(* ===== verification/Chain.v ===== *)
(** * The active chain

    chain.cpp and chain.h: [CChain], the vector of block index pointers by
    height, with the operations that move its tip, find forks and build
    locators.  A null pointer is [None]. *)
From stdpp Require Import gmap.
From S2P Require Import Prelude BlockIndex BlockIndexSpec.

Abbreviation vchain := (list (option ptr)).

(** ** Operations *)

Definition chain_at (vChain : vchain) (h : Z) : option ptr :=
  if (h <? 0) || (zlen vChain <=? h) then None else nth (Z.to_nat h) vChain None.

Definition Genesis (vChain : vchain) : option ptr :=
  if 0 <? zlen vChain then nth 0 vChain None else None.

Definition Tip (vChain : vchain) : option ptr :=
  if 0 <? zlen vChain then nth (length vChain - 1) vChain None else None.

Definition Height (vChain : vchain) : Z := zlen vChain - 1.

(** A pointer to an entry that is not in the map is not followed. *)
Definition deref {E} (m : index_map) (p : ptr) : res E CBlockIndex :=
  match m !! p with Some b => Ok b | None => Exn oob_read end.

Definition Contains {E} (m : index_map) (vChain : vchain) (p : ptr) : res E bool :=
  b ← deref (E := E) m p; Ok (bool_decide (chain_at vChain (nHeight b) = Some p)).

Definition Next {E} (m : index_map) (vChain : vchain) (p : ptr) : res E (option ptr) :=
  b ← deref (E := E) m p;
  c ← Contains (E := E) m vChain p;
  Ok (match (c : bool) with true => chain_at vChain (nHeight b + 1) | false => None end).

Definition chain_eq (a b : vchain) : bool :=
  (Height a =? Height b) && bool_decide (Tip a = Tip b).

(** [vChain.resize(n)]. *)
Definition resize (vChain : vchain) (n : nat) : vchain :=
  take n vChain ++ replicate (n - length vChain) None.

Fixpoint set_tip_loop {E} (fuel : nat) (m : index_map) (vChain : vchain) (pindex : option ptr)
    : res E vchain :=
  match pindex with
  | None => Ok vChain
  | Some p =>
      b ← deref (E := E) m p;
      match vChain !! Z.to_nat (nHeight b) with
      | None => Exn oob_read
      | Some x =>
          if bool_decide (x = Some p) then Ok vChain
          else
            match fuel with
            | O => Exn out_of_fuel
            | S fuel => set_tip_loop fuel m (<[Z.to_nat (nHeight b) := Some p]> vChain) (pprev b)
            end
      end
  end.

Definition SetTip {E} (m : index_map) (vChain : vchain) (pindex : option ptr) : res E vchain :=
  match pindex with
  | None => Ok []
  | Some p =>
      b ← deref (E := E) m p;
      set_tip_loop (S (Z.to_nat (nHeight b))) m (resize vChain (Z.to_nat (nHeight b + 1))) pindex
  end.

(** The walk of [FindFork]; every step goes down one block. *)
Fixpoint find_fork_loop {E} (fuel : nat) (m : index_map) (vChain : vchain) (pindex : option ptr)
    : res E (option ptr) :=
  match pindex with
  | None => Ok None
  | Some p =>
      c ← Contains (E := E) m vChain p;
      if (c : bool) then Ok (Some p)
      else
        match fuel with
        | O => Exn out_of_fuel
        | S fuel => b ← deref (E := E) m p; find_fork_loop fuel m vChain (pprev b)
        end
  end.

Definition FindFork {E} (m : index_map) (vChain : vchain) (pindex : option ptr)
    : res E (option ptr) :=
  match pindex with
  | None => Ok None
  | Some p =>
      b ← deref (E := E) m p;
      pindex ← (if Height vChain <? nHeight b then GetAncestor m p (Height vChain)
                else Ok pindex);
      find_fork_loop (S (Z.to_nat (nHeight b))) m vChain pindex
  end.

(** The loop of [GetLocator]: the hashes collected so far are [vHave]. *)
Fixpoint locator_loop {E} (fuel : nat) (m : index_map) (vChain : vchain) (nStep : Z)
    (pindex : option ptr) (vHave : list (list Z)) : res E (list (list Z)) :=
  match pindex with
  | None => Ok vHave
  | Some p =>
      b ← deref (E := E) m p;
      let vHave := vHave ++ [blockHash b] in
      if nHeight b =? 0 then Ok vHave
      else
        match fuel with
        | O => Exn out_of_fuel
        | S fuel =>
            let h := Z.max (i32 (nHeight b - nStep)) 0 in
            c ← Contains (E := E) m vChain p;
            pindex ← (if (c : bool) then Ok (chain_at vChain h) else GetAncestor m p h);
            locator_loop fuel m vChain (if 10 <? zlen vHave then i32 (nStep * 2) else nStep)
              pindex vHave
        end
  end.

(** Ten single steps and one step per doubling: 64 is enough for any height. *)
Definition locator_fuel : nat := 64.

Definition GetLocator {E} (m : index_map) (vChain : vchain) (pindex : option ptr)
    : res E (list (list Z)) :=
  let pindex := match pindex with None => Tip vChain | Some _ => pindex end in
  locator_loop locator_fuel m vChain 1 pindex [].

(** ** Chains of a block tree *)

(** [vChain] holds, by height, the ancestors of [p], up to [p] itself. *)
Definition chain_to (m : index_map) (vChain : vchain) (p : ptr) : Prop :=
  exists b, m !! p = Some b /\ length vChain = S (Z.to_nat (nHeight b)) /\
    forall i : nat, Z.of_nat i <= nHeight b ->
      vChain !! i = Some (up m (Z.to_nat (nHeight b) - i) p).

(** A chain as [SetTip] leaves it: empty, or the ancestors of its tip. *)
Definition chain_ok (m : index_map) (vChain : vchain) : Prop :=
  vChain = [] \/ exists p, chain_to m vChain p.

(** The entries of a chain by height are coherent: each one determines those
    below it. *)
Definition coherent (m : index_map) (old : nat -> option ptr) : Prop :=
  forall i j r, (i <= j)%nat -> old j = Some r -> old i = up m (j - i) r.

Section Spec.
Context (m : index_map) (Hm : index_ok m).

Lemma nth_lookup_vchain (v : vchain) i x : v !! i = Some x -> nth i v None = x.
Proof. intros H; now apply nth_lookup_Some. Qed.

Lemma set_tip_loop_ok {E} old (h : nat) v p b fuel :
  coherent m old -> m !! p = Some b -> nHeight b = Z.of_nat h ->
  (S h <= fuel)%nat -> (h < length v)%nat ->
  (forall i, (i <= h)%nat -> v !! i = Some (old i)) ->
  exists v', set_tip_loop (E := E) fuel m v (Some p) = Ok v' /\ length v' = length v /\
    (forall i, (i <= h)%nat -> v' !! i = Some (up m (h - i) p)) /\
    (forall i, (h < i)%nat -> v' !! i = v !! i).
Proof.
  intros Hold; revert h v p b; induction fuel as [| fuel IH]; intros h v p b Hp Hh Hf Hl Hv; [lia |].
  cbn [set_tip_loop]; unfold deref; rewrite Hp; cbn [mbind res_bind]; rewrite Hh, Nat2Z.id.
  rewrite Hv by auto.
  destruct (bool_decide_reflect (old h = Some p)) as [Eo | Eo].
  - exists v; repeat split; auto; intros i Hi; rewrite Hv by assumption.
    f_equal; now apply Hold.
  - destruct (Hm p b Hp) as [_ Hg Hpr _].
    destruct (pprev b) as [q |] eqn:Eq.
    + destruct (Hpr q eq_refl) as (c & Hq & Hc).
      destruct h as [| h]; [pose proof (eo_height _ _ _ (Hm q c Hq)); lia |].
      destruct (IH h (<[S h := Some p]> v) q c) as (v' & E' & L' & Hlow & Hhigh); auto; try lia.
      { rewrite length_insert; lia. }
      { intros i Hi; rewrite list_lookup_insert_ne by lia; apply Hv; lia. }
      rewrite length_insert in L'; exists v'; repeat split; auto.
      * intros i Hi; destruct (decide (i = S h)) as [-> |].
        -- rewrite Hhigh by lia; rewrite list_lookup_insert_eq by lia.
           now rewrite Nat.sub_diag.
        -- rewrite Hlow by lia; f_equal; replace (S h - i)%nat with (S (h - i)) by lia.
           cbn [up]; now rewrite Hp, Eq.
      * intros i Hi; rewrite Hhigh by lia; now rewrite list_lookup_insert_ne by lia.
    + specialize (Hg eq_refl); assert (h = 0%nat) as -> by lia.
      exists (<[0%nat := Some p]> v); repeat split; [now destruct fuel | apply length_insert | |].
      * intros i Hi; replace i with 0%nat by lia; now rewrite list_lookup_insert_eq by lia.
      * intros i Hi; now rewrite list_lookup_insert_ne by lia.
Qed.

(** What the vector holds before the loop: the old chain, then null pointers. *)
Lemma resize_coherent v n :
  chain_ok m v ->
  exists old, coherent m old /\ length (resize v n) = n /\
    forall i, (i < n)%nat -> resize v n !! i = Some (old i).
Proof.
  intros Hv; exists (fun i => nth i v None); split; [| split].
  - destruct Hv as [-> | (p & b & Hp & Hl & Hup)].
    + intros i j r _ E; destruct j; discriminate.
    + intros i j r Hij E; pose proof (eo_height _ _ _ (Hm p b Hp)).
      assert (j < length v)%nat.
      { destruct (Nat.lt_ge_cases j (length v)); [assumption |].
        rewrite nth_overflow in E by assumption; discriminate. }
      rewrite (nth_lookup_vchain v j _ (Hup j ltac:(lia))) in E.
      rewrite (nth_lookup_vchain v i _ (Hup i ltac:(lia))).
      replace (Z.to_nat (nHeight b) - i)%nat
        with ((Z.to_nat (nHeight b) - j) + (j - i))%nat by lia.
      now rewrite up_add, E.
  - unfold resize; rewrite length_app, length_take, length_replicate; lia.
  - intros i Hi; unfold resize; destruct (Nat.lt_ge_cases i (length v)).
    + rewrite lookup_app_l by (rewrite length_take; lia); rewrite lookup_take_lt by lia.
      destruct (lookup_lt_is_Some_2 v i ltac:(lia)) as [x Hx].
      now rewrite Hx, (nth_lookup_vchain v i x Hx).
    + rewrite lookup_app_r by (rewrite length_take; lia); rewrite length_take.
      rewrite nth_overflow by assumption.
      apply lookup_replicate_2; lia.
Qed.

(** [p] is [q] or above it. *)
Definition descends (p q : ptr) : Prop := exists k, up m k p = Some q.

Lemma up_exists_height k p b q :
  m !! p = Some b -> up m k p = Some q ->
  Z.of_nat k <= nHeight b /\ exists c, m !! q = Some c /\ nHeight c = nHeight b - Z.of_nat k.
Proof.
  intros Hp Hu; destruct (Z.le_gt_cases (Z.of_nat k) (nHeight b)) as [Hk | Hk].
  - destruct (up_height m Hm k p b Hp Hk) as (q' & c & Hu' & Hq & Hc).
    rewrite Hu in Hu'; injection Hu' as <-; eauto.
  - exfalso; pose proof (eo_height _ _ _ (Hm p b Hp)).
    destruct (up_height m Hm (Z.to_nat (nHeight b)) p b Hp ltac:(lia)) as (g & c & Hg & Hc & Hh).
    replace k with (Z.to_nat (nHeight b) + S (k - Z.to_nat (nHeight b) - 1))%nat in Hu by lia.
    rewrite up_add, Hg in Hu; cbn [up] in Hu; rewrite Hc in Hu.
    destruct (pprev c) as [q' |] eqn:Eq; [| discriminate].
    destruct (eo_prev _ _ _ (Hm g c Hc) q' Eq) as (d & Hd & Hdh).
    pose proof (eo_height _ _ _ (Hm q' d Hd)); lia.
Qed.

Lemma chain_at_lookup v h : 0 <= h -> chain_at v h = default None (v !! Z.to_nat h).
Proof.
  intros Hh; unfold chain_at, zlen; destruct (Z.ltb_spec h 0); [lia |]; cbn [orb].
  destruct (Z.leb_spec (Z.of_nat (length v)) h).
  - rewrite lookup_ge_None_2 by lia; reflexivity.
  - destruct (lookup_lt_is_Some_2 v (Z.to_nat h) ltac:(lia)) as [x Hx].
    now rewrite Hx, (nth_lookup_vchain v _ x Hx).
Qed.

Section OfChain.
Context (v : vchain) (t : ptr) (bt : CBlockIndex).
Context (Ht : m !! t = Some bt) (Hl : length v = S (Z.to_nat (nHeight bt))).
Context (Hup : forall i : nat, Z.of_nat i <= nHeight bt ->
  v !! i = Some (up m (Z.to_nat (nHeight bt) - i) t)).

Lemma chain_at_up h :
  0 <= h <= nHeight bt -> chain_at v h = up m (Z.to_nat (nHeight bt - h)) t.
Proof.
  intros Hh; rewrite chain_at_lookup, Hup by lia; cbn; f_equal; lia.
Qed.

Lemma chain_at_above h : nHeight bt < h -> chain_at v h = None.
Proof.
  intros Hh; pose proof (eo_height _ _ _ (Hm t bt Ht)).
  rewrite chain_at_lookup, lookup_ge_None_2 by lia; reflexivity.
Qed.

Lemma Height_tip : Height v = nHeight bt.
Proof. pose proof (eo_height _ _ _ (Hm t bt Ht)); unfold Height, zlen; lia. Qed.

(** A block is contained in the chain exactly when the tip descends from it. *)
Lemma Contains_iff {E} p b :
  m !! p = Some b ->
  exists c, Contains (E := E) m v p = Ok c /\ (c = true <-> descends t p).
Proof.
  intros Hp; unfold Contains, deref; rewrite Hp; cbn [mbind res_bind]; eexists; split; [reflexivity |].
  pose proof (eo_height _ _ _ (Hm p b Hp)); rewrite bool_decide_eq_true; split.
  - destruct (Z.le_gt_cases (nHeight b) (nHeight bt)).
    + rewrite chain_at_up by lia; eexists; eassumption.
    + rewrite chain_at_above by lia; discriminate.
  - intros [k Hk]; destruct (up_exists_height k t bt p Ht Hk) as [Hle (c & Hc & Hh)].
    rewrite Hp in Hc; injection Hc as <-.
    rewrite chain_at_up by lia; rewrite <- Hk; f_equal; lia.
Qed.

════════════════

Requirement: Your answer should be the lines above, from the line containing "destruct (up_height m Hm (Z.to_nat" up to and including the line containing "destruct (eo_prev _", reproduced exactly and with nothing else.

Solution for this exercise:
    destruct (up_height m Hm (Z.to_nat (nHeight b)) p b Hp ltac:(lia)) as (g & c & Hg & Hc & Hh).
    replace k with (Z.to_nat (nHeight b) + S (k - Z.to_nat (nHeight b) - 1))%nat in Hu by lia.
    rewrite up_add, Hg in Hu; cbn [up] in Hu; rewrite Hc in Hu.
    destruct (pprev c) as [q' |] eqn:Eq; [| discriminate].
    destruct (eo_prev _ _ _ (Hm g c Hc) q' Eq) as (d & Hd & Hdh).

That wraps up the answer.